*** Opening of RAW DATA ***
(* ===== verification/ResponsesRequest.v ===== *)
(** * ResponsesRequest: reading a request of the Responses dialect

    [decode] of [W/map/responses.rs]: instructions, the items of the input
    with their parts, tools and sampling.  Items of a type of their own keep
    the whole item; nothing fails and nothing is noted. *)
From S2P Require Import Prelude Text Json Floats Ir ProfileTypes StreamCore Usage Shapes Chat Loss RequestCore Tools.

(** ** Parts *)
Definition visible_text (part : IrPart) : option string := match part with PText text => Some text | _ => None end.
Definition parts_text (parts : list IrPart) : string := str_join "" (omap visible_text parts).

Definition responses_image_detail (part : json) : option string :=
  opt_filter (fun detail => negb (String.eqb detail "auto")) (trimmed (get_str part "detail")).

Definition image_url_of (part : json) : option string :=
  opt_or (u ← get part "image_url"; opt_or (as_str u) (str_field u "url")) (str_field part "url").

(** A field of the part, or of its [source]. *)
Definition or_in_source (part : json) (key : string) : option string :=
  opt_or (str_field part key) (source ← get part "source"; str_field source key).

(** Detail has to stay on the image URL: base64 parts have no detail. *)
Definition decode_image (part : json) : option IrPart :=
  let file_id := nonempty (str_field part "file_id") in
  let detail := responses_image_detail part in
  match image_url_of part with
  | Some url =>
      match (if is_none file_id && is_none detail then split_data_url url else None) with
      | Some (media_type, data) => Some (PImageBase64 media_type data)
      | None => Some (PImageUrl url detail None file_id)
      end
  | None =>
      match or_in_source part "data" with
      | Some data => Some (PImageBase64 (unwrap_or (or_in_source part "media_type") "image/png") data)
      | None => (fun file_id => PImageUrl "" detail None (Some file_id)) <$> file_id
      end
  end.

Definition text_part (part : json) : option IrPart := PText <$> get_str part "text".

(** A part by its type, without its cache breakpoint. *)
Definition typed_part (part : json) : option IrPart :=
  let type_name := unwrap_or (get_str part "type") "text" in
  if one_of type_name ["input_text"; "output_text"; "text"] then text_part part
  else if one_of type_name ["input_image"; "image"] then decode_image part
  else if one_of type_name ["input_file"; "file"] then decode_openai_file_part part
  else if String.eqb type_name "input_audio" then decode_input_audio_part part
  else if String.eqb type_name "thinking" then
    Some (PThinking (text_or_empty (opt_or (get part "text") (get part "thinking") ≫= as_str))
            (str_field part "signature"))
  else opt_or (text_part part) (Some (PRaw type_name part)).

Definition decode_part (part : json) : option IrPart :=
  match part with JStr text => Some (PText text) | _ => with_prompt_cache (typed_part part) part end.

Definition decode_parts (content : option json) : list IrPart :=
  match content with
  | Some (JStr text) => [PText text]
  | Some (JArr l) => omap decode_part l
  | _ => []
  end.

(** ** Items *)
Definition is_hosted_item (ty : string) : bool :=
  ends_with "_call" ty || one_of ty ["web_search_call"; "file_search_call"].

Definition reasoning_summary (item : json) : option string :=
  match str_field item "summary" with
  | Some s => Some s
  | None =>
      arr ← get_array item "summary";
      match omap (fun part => opt_or (get_str part "text") (as_str part)) arr with
      | [] => None
      | texts => Some (str_join (String (ascii_of_nat 10) "") texts)
      end
  end.

Definition decode_message_item (item : json) : list IrItem :=
  let role := unwrap_or (get_str item "role") "user" in
  let parts := decode_parts (get item "content") in
  if String.eqb role "system" then [ISystem (parts_text parts) (role_text_breakpoint parts) (role_content_parts parts)]
  else if String.eqb role "developer" then
    [IDeveloper (parts_text parts) (role_text_breakpoint parts) (role_content_parts parts)]
  else if String.eqb role "assistant" then [IAssistant parts (not_blank (str_field item "phase"))]
  else [IUser parts].

Section Decode.
Context {SJ : SerdeJson}.

Definition is_text (part : IrPart) : bool := is_some (visible_text part).

(** Text beside an image or a file stays in part order, text alone is one
    string. *)
Definition function_output (item : json) : string * list IrPart :=
  match get item "output" with
  | Some (JArr arr) =>
      let decoded := List.filter (fun part => negb (bool_decide (visible_text part = Some ""))) (omap decode_part arr) in
      if existsb (fun part => negb (is_text part)) decoded then ("", decoded) else (parts_text decoded, [])
  | Some other => (value_as_string other, [])
  | None => ("", [])
  end.

Definition decode_function_output (item : json) : IrItem :=
  let '(output, parts) := function_output item in
  IFunctionOutput (text_or_empty (str_field item "call_id")) output parts false.

Definition call_id_of (item : json) : string := text_or_empty (opt_or (str_field item "call_id") (str_field item "id")).

Definition decode_typed_item (ty : string) (item : json) : list IrItem :=
  if String.eqb ty "function_call" then
    [IFunctionCall (call_id_of item) (qualify_call_name item)
       (unwrap_or (value_as_string <$> get item "arguments") "{}") None]
  else if String.eqb ty "custom_tool_call" then
    [ICustomToolCall (call_id_of item) (text_or_empty (str_field item "name"))
       (text_or_empty (value_as_string <$> get item "input")) (Some item)]
  else if String.eqb ty "function_call_output" then [decode_function_output item]
  else if String.eqb ty "reasoning" then
    [IReasoning (str_field item "encrypted_content") (reasoning_summary item) (Some item)]
  else if String.eqb ty "message" || is_empty ty then decode_message_item item
  else if is_hosted_item ty then [IHostedToolCall ty item]
  else [IUnknown ty item].

Definition decode_input_item (item : json) : list IrItem :=
  match item with
  | JStr text => [IUser [PText text]]
  | _ => decode_typed_item (text_or_empty (get_str item "type")) item
  end.

Definition decode_input (input : option json) : list IrItem :=
  match input with
  | Some (JStr text) => [IUser [PText text]]
  | Some (JArr arr) => concat (map decode_input_item arr)
  | _ => []
  end.

(** ** Sampling *)
Definition responses_conversation (value : json) : option json :=
  opt_filter (fun c => is_some (not_blank (as_str c)) || is_object c) (get value "conversation").

Definition decode_include (value : json) : list string := omap as_str (unwrap_or (get_array value "include") []).

Definition text_format_of (value : json) : option json := t ← get value "text"; get t "format".

Definition responses_json_object (value : json) : option bool :=
  format ← text_format_of value; if bool_decide (get_str format "type" = Some "json_object") then Some true else None.

(** The schema, its name, [strict] and its description. *)
Definition responses_json_schema (value : json) : option json * option string * option bool * option string :=
  match text_format_of value with
  | None => (None, None, None, None)
  | Some format =>
      if negb (bool_decide (get_str format "type" = Some "json_schema")) then (None, None, None, None)
      else
        (get format "schema", nonempty (get_str format "name"), bool_field format "strict",
         trimmed (get_str format "description"))
  end.

Definition decode_tool_choice (value : option json) : IrToolChoice :=
  match value with
  | None => Auto
  | Some (JStr s) => if String.eqb s "none" then NoTool else if String.eqb s "required" then Required else Auto
  | Some value =>
      match opt_or (get_str value "name") (f ← get value "function"; get_str f "name") with
      | Some name => Named name
      | None =>
          match get_str value "type" with
          | Some t => if String.eqb t "none" then NoTool else if String.eqb t "required" then Required else Auto
          | None => Auto
          end
      end
  end.

Definition mode_at (value : json) (side : string) : option string :=
  trimmed (pointer_str value [Key "moderation"; Key "policy"; Key side; Key "mode"]).

Definition decode_sampling (value : json) : IrSampling :=
  let '(json_schema, json_schema_name, json_schema_strict, json_schema_description) := responses_json_schema value in
  let reasoning key := r ← get value "reasoning"; str_field r key in
  let options key := not_blank (opts ← get value "prompt_cache_options"; str_field opts key) in
  {| sp_temperature := f32_field value "temperature";
     sp_top_p := f32_field value "top_p";
     sp_top_k := None;
     sp_max_tokens := opt_or (u32_field value "max_output_tokens") (u32_field value "max_tokens");
     sp_stop := stop_values value ["stop"];
     sp_tool_choice := decode_tool_choice (get value "tool_choice");
     sp_parallel_tool_calls := bool_field value "parallel_tool_calls";
     sp_store := bool_field value "store";
     sp_previous_response_id := str_field value "previous_response_id";
     sp_cache := cache_default;
     sp_stream := bool_field value "stream";
     sp_include_thoughts := (fun _ => true) <$> not_blank (reasoning "summary");
     sp_thinking_budget := None;
     sp_reasoning_effort := not_blank (reasoning "effort");
     sp_max_reasoning_tokens := (r ← get value "reasoning"; u32_field r "max_tokens");
     sp_json_schema := json_schema;
     sp_json_schema_name := json_schema_name;
     sp_json_schema_description := json_schema_description;
     sp_json_schema_strict := json_schema_strict;
     sp_json_object := responses_json_object value;
     sp_include := decode_include value;
     sp_prompt_cache_key := not_blank (str_field value "prompt_cache_key");
     sp_prompt_cache_retention := not_blank (str_field value "prompt_cache_retention");
     sp_prompt_cache_mode := options "mode";
     sp_prompt_cache_ttl := options "ttl";
     sp_top_logprobs := u32_field value "top_logprobs";
     sp_moderation_model := not_blank (m ← get value "moderation"; str_field m "model");
     sp_moderation_input := mode_at value "input";
     sp_moderation_output := mode_at value "output";
     sp_include_obfuscation := (opts ← get value "stream_options"; bool_field opts "include_obfuscation");
     sp_user := not_blank (str_field value "user");
     sp_verbosity := trimmed (pointer_str value [Key "text"; Key "verbosity"]);
     sp_safety_identifier := not_blank (str_field value "safety_identifier");
     sp_metadata := string_object_field value "metadata";
     sp_frequency_penalty := None;
     sp_presence_penalty := None;
     sp_seed := None;
     sp_n := None;
     sp_service_tier := not_blank (str_field value "service_tier");
     sp_output_modalities := [];
     sp_audio_voice := None;
     sp_audio_format := None;
     sp_logprobs := None;
     sp_logit_bias := [];
     sp_prediction := None;
     sp_web_search_options := None;
     sp_inference_geo := None;
     sp_performance_latency := None;
     sp_previous_message_id := None;
     sp_response_field_paths := [];
     sp_additional_request_fields := None;
     sp_prompt_variables := None;
     sp_guardrail := None;
     sp_container := None;
     sp_context_management := None;
     sp_mcp_servers := None;
     sp_media_resolution := None;
     sp_image_config := None;
     sp_audio_transcription_config := None;
     sp_translation_config := None;
     sp_affective_dialog := None;
     sp_enhanced_civic_answers := None;
     sp_multi_speaker_speech := None;
     sp_cached_content := None;
     sp_safety_settings := None;
     sp_request_labels := None;
     sp_truncation := not_blank (str_field value "truncation");
     sp_max_tool_calls := u32_field value "max_tool_calls";
     sp_background := bool_field value "background";
     sp_conversation := responses_conversation value;
     sp_responses_context_management := opt_filter is_array (get value "context_management");
     sp_messages_thinking := None |}.

Definition decode (value : json) : result MapError (IrRequest * LossReport) :=
  let instructions :=
    match nonempty (str_field value "instructions") with Some text => [ISystem text None []] | None => [] end in
  Ok (mkRequest (text_or_empty (str_field value "model")) (instructions ++ decode_input (get value "input"))
        (map decode_tool (unwrap_or (get_array value "tools") [])) (decode_sampling value),
      mkReport []).
End Decode.

(** A system or developer message that is one text with a cache breakpoint
    loses its text: [parts_text] sees only bare text parts, and a breakpoint
    on the only part keeps no parts. *)
Definition marked_system : json :=
  jobj [("role", JStr "system");
        ("content", JArr [jobj [("type", JStr "input_text"); ("text", JStr "rules");
                                ("prompt_cache_breakpoint", jobj [("mode", JStr "explicit")])]])].

Example marked_system_text_lost `{SerdeJson} : decode_input_item marked_system = [ISystem "" (Some "explicit") []].
Proof. reflexivity. Qed.

(** The image of a system message without a breakpoint is not kept either. *)
Definition illustrated_system : json :=
  jobj [("role", JStr "system");
        ("content", JArr [jobj [("type", JStr "input_text"); ("text", JStr "rules")];
                          jobj [("type", JStr "input_image"); ("image_url", JStr "https://a.test/x.png")]])].

Example system_image_lost `{SerdeJson} : decode_input_item illustrated_system = [ISystem "rules" None []].
Proof. reflexivity. Qed.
*** Close of RAW DATA ***
■ THE PROBLEM
Lines from the top of the data above through the line with "[decode] of [W/map/responses.rs]: instructions, the", both ends included: copy them exactly, nothing more.

■ SOLUTION TO THIS PROBLEM
(* ===== verification/ResponsesRequest.v ===== *)
(** * ResponsesRequest: reading a request of the Responses dialect

    [decode] of [W/map/responses.rs]: instructions, the items of the input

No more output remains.